◆ **Task instructions**: Copy the full listing exactly, word for word.
========
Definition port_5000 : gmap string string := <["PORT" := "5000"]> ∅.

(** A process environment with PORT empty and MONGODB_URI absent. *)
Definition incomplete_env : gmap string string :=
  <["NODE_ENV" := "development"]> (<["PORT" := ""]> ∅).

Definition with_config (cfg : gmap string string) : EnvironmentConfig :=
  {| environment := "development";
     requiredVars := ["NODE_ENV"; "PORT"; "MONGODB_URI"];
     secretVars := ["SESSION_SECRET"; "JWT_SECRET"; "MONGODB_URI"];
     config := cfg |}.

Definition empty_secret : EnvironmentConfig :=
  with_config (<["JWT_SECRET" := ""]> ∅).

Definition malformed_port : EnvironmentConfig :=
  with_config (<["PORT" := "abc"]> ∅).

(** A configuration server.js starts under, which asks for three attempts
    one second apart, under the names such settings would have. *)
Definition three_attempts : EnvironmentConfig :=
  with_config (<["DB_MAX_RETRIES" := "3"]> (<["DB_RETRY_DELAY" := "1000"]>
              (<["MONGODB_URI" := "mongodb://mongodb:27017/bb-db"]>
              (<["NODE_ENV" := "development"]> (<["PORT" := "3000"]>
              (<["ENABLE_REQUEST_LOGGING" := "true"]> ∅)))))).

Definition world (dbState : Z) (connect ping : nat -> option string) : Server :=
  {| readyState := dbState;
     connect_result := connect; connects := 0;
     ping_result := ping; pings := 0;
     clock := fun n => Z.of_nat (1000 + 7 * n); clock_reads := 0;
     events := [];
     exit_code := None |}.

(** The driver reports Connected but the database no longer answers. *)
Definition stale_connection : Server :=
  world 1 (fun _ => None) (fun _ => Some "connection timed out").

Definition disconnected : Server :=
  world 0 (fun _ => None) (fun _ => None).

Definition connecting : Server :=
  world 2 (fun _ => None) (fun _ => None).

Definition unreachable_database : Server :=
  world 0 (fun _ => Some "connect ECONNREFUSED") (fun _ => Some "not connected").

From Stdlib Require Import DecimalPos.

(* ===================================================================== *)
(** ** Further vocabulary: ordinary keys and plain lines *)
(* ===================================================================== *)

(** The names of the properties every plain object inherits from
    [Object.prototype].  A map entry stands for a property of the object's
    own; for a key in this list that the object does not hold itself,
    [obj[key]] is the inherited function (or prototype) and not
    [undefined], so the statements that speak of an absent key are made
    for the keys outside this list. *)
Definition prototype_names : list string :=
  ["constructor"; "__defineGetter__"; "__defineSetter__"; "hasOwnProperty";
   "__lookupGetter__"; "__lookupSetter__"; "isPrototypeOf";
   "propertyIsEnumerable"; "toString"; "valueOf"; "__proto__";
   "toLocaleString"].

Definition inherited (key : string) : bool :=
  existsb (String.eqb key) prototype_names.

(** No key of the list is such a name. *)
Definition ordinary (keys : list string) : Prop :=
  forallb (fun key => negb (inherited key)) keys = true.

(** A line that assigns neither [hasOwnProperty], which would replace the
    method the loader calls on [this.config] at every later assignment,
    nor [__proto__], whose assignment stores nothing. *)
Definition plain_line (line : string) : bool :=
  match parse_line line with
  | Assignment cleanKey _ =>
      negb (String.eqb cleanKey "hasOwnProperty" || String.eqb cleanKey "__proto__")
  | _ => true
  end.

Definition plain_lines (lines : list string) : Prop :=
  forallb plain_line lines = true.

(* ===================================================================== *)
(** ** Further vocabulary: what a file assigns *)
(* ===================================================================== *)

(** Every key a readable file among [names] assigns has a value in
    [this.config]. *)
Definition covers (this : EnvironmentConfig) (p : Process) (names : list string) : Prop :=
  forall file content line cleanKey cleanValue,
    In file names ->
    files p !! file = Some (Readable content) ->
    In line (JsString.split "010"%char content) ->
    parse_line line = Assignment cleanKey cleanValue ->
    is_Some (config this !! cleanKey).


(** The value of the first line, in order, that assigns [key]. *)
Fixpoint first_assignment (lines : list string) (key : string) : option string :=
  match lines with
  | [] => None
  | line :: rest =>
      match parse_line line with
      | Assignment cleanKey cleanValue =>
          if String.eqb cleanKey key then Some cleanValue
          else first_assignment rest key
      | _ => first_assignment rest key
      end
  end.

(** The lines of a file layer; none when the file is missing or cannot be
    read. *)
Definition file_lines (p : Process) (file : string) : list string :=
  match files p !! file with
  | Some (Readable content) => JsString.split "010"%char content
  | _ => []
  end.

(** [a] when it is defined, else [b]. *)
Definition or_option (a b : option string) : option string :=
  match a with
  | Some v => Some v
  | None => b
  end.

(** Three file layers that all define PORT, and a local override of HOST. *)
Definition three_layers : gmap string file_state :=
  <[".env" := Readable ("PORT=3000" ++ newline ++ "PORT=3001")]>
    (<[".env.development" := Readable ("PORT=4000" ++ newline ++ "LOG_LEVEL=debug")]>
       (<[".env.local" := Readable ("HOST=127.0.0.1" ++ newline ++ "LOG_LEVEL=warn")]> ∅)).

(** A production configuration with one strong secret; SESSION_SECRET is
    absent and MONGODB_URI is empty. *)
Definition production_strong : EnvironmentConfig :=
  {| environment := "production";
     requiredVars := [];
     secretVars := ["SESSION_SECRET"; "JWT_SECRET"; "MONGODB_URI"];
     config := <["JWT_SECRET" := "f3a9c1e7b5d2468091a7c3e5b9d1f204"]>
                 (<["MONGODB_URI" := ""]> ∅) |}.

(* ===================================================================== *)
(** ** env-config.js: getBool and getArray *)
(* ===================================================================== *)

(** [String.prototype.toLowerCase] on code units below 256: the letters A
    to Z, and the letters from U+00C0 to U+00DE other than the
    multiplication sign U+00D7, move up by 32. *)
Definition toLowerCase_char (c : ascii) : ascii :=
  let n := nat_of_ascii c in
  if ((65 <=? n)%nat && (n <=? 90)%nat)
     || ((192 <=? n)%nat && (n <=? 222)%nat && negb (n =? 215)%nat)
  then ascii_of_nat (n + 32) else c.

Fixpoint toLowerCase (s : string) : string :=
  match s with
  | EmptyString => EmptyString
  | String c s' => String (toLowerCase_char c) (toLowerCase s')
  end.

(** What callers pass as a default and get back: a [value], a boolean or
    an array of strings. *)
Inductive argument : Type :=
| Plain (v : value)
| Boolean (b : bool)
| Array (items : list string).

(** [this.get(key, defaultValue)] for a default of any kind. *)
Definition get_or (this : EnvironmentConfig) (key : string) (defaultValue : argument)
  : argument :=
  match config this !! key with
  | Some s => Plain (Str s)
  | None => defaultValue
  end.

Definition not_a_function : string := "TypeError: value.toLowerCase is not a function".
========
◆ **Task answer**:
Definition port_5000 : gmap string string := <["PORT" := "5000"]> ∅.

(** A process environment with PORT empty and MONGODB_URI absent. *)
Definition incomplete_env : gmap string string :=
  <["NODE_ENV" := "development"]> (<["PORT" := ""]> ∅).

Definition with_config (cfg : gmap string string) : EnvironmentConfig :=
  {| environment := "development";
     requiredVars := ["NODE_ENV"; "PORT"; "MONGODB_URI"];
     secretVars := ["SESSION_SECRET"; "JWT_SECRET"; "MONGODB_URI"];
     config := cfg |}.

Definition empty_secret : EnvironmentConfig :=
  with_config (<["JWT_SECRET" := ""]> ∅).

Definition malformed_port : EnvironmentConfig :=
  with_config (<["PORT" := "abc"]> ∅).

(** A configuration server.js starts under, which asks for three attempts
    one second apart, under the names such settings would have. *)
Definition three_attempts : EnvironmentConfig :=
  with_config (<["DB_MAX_RETRIES" := "3"]> (<["DB_RETRY_DELAY" := "1000"]>
              (<["MONGODB_URI" := "mongodb://mongodb:27017/bb-db"]>
              (<["NODE_ENV" := "development"]> (<["PORT" := "3000"]>
              (<["ENABLE_REQUEST_LOGGING" := "true"]> ∅)))))).

Definition world (dbState : Z) (connect ping : nat -> option string) : Server :=
  {| readyState := dbState;
     connect_result := connect; connects := 0;
     ping_result := ping; pings := 0;
     clock := fun n => Z.of_nat (1000 + 7 * n); clock_reads := 0;
     events := [];
     exit_code := None |}.

(** The driver reports Connected but the database no longer answers. *)
Definition stale_connection : Server :=
  world 1 (fun _ => None) (fun _ => Some "connection timed out").

Definition disconnected : Server :=
  world 0 (fun _ => None) (fun _ => None).

Definition connecting : Server :=
  world 2 (fun _ => None) (fun _ => None).

Definition unreachable_database : Server :=
  world 0 (fun _ => Some "connect ECONNREFUSED") (fun _ => Some "not connected").

From Stdlib Require Import DecimalPos.

(* ===================================================================== *)
(** ** Further vocabulary: ordinary keys and plain lines *)
(* ===================================================================== *)

(** The names of the properties every plain object inherits from
    [Object.prototype].  A map entry stands for a property of the object's
    own; for a key in this list that the object does not hold itself,
    [obj[key]] is the inherited function (or prototype) and not
    [undefined], so the statements that speak of an absent key are made
    for the keys outside this list. *)
Definition prototype_names : list string :=
  ["constructor"; "__defineGetter__"; "__defineSetter__"; "hasOwnProperty";
   "__lookupGetter__"; "__lookupSetter__"; "isPrototypeOf";
   "propertyIsEnumerable"; "toString"; "valueOf"; "__proto__";
   "toLocaleString"].

Definition inherited (key : string) : bool :=
  existsb (String.eqb key) prototype_names.

(** No key of the list is such a name. *)
Definition ordinary (keys : list string) : Prop :=
  forallb (fun key => negb (inherited key)) keys = true.

(** A line that assigns neither [hasOwnProperty], which would replace the
    method the loader calls on [this.config] at every later assignment,
    nor [__proto__], whose assignment stores nothing. *)
Definition plain_line (line : string) : bool :=
  match parse_line line with
  | Assignment cleanKey _ =>
      negb (String.eqb cleanKey "hasOwnProperty" || String.eqb cleanKey "__proto__")
  | _ => true
  end.

Definition plain_lines (lines : list string) : Prop :=
  forallb plain_line lines = true.

(* ===================================================================== *)
(** ** Further vocabulary: what a file assigns *)
(* ===================================================================== *)

(** Every key a readable file among [names] assigns has a value in
    [this.config]. *)
Definition covers (this : EnvironmentConfig) (p : Process) (names : list string) : Prop :=
  forall file content line cleanKey cleanValue,
    In file names ->
    files p !! file = Some (Readable content) ->
    In line (JsString.split "010"%char content) ->
    parse_line line = Assignment cleanKey cleanValue ->
    is_Some (config this !! cleanKey).


(** The value of the first line, in order, that assigns [key]. *)
Fixpoint first_assignment (lines : list string) (key : string) : option string :=
  match lines with
  | [] => None
  | line :: rest =>
      match parse_line line with
      | Assignment cleanKey cleanValue =>
          if String.eqb cleanKey key then Some cleanValue
          else first_assignment rest key
      | _ => first_assignment rest key
      end
  end.

(** The lines of a file layer; none when the file is missing or cannot be
    read. *)
Definition file_lines (p : Process) (file : string) : list string :=
  match files p !! file with
  | Some (Readable content) => JsString.split "010"%char content
  | _ => []
  end.

(** [a] when it is defined, else [b]. *)
Definition or_option (a b : option string) : option string :=
  match a with
  | Some v => Some v
  | None => b
  end.

(** Three file layers that all define PORT, and a local override of HOST. *)
Definition three_layers : gmap string file_state :=
  <[".env" := Readable ("PORT=3000" ++ newline ++ "PORT=3001")]>
    (<[".env.development" := Readable ("PORT=4000" ++ newline ++ "LOG_LEVEL=debug")]>
       (<[".env.local" := Readable ("HOST=127.0.0.1" ++ newline ++ "LOG_LEVEL=warn")]> ∅)).

(** A production configuration with one strong secret; SESSION_SECRET is
    absent and MONGODB_URI is empty. *)
Definition production_strong : EnvironmentConfig :=
  {| environment := "production";
     requiredVars := [];
     secretVars := ["SESSION_SECRET"; "JWT_SECRET"; "MONGODB_URI"];
     config := <["JWT_SECRET" := "f3a9c1e7b5d2468091a7c3e5b9d1f204"]>
                 (<["MONGODB_URI" := ""]> ∅) |}.

(* ===================================================================== *)
(** ** env-config.js: getBool and getArray *)
(* ===================================================================== *)

(** [String.prototype.toLowerCase] on code units below 256: the letters A
    to Z, and the letters from U+00C0 to U+00DE other than the
    multiplication sign U+00D7, move up by 32. *)
Definition toLowerCase_char (c : ascii) : ascii :=
  let n := nat_of_ascii c in
  if ((65 <=? n)%nat && (n <=? 90)%nat)
     || ((192 <=? n)%nat && (n <=? 222)%nat && negb (n =? 215)%nat)
  then ascii_of_nat (n + 32) else c.

Fixpoint toLowerCase (s : string) : string :=
  match s with
  | EmptyString => EmptyString
  | String c s' => String (toLowerCase_char c) (toLowerCase s')
  end.

(** What callers pass as a default and get back: a [value], a boolean or
    an array of strings. *)
Inductive argument : Type :=
| Plain (v : value)
| Boolean (b : bool)
| Array (items : list string).

(** [this.get(key, defaultValue)] for a default of any kind. *)
Definition get_or (this : EnvironmentConfig) (key : string) (defaultValue : argument)
  : argument :=
  match config this !! key with
  | Some s => Plain (Str s)
  | None => defaultValue
  end.

Definition not_a_function : string := "TypeError: value.toLowerCase is not a function".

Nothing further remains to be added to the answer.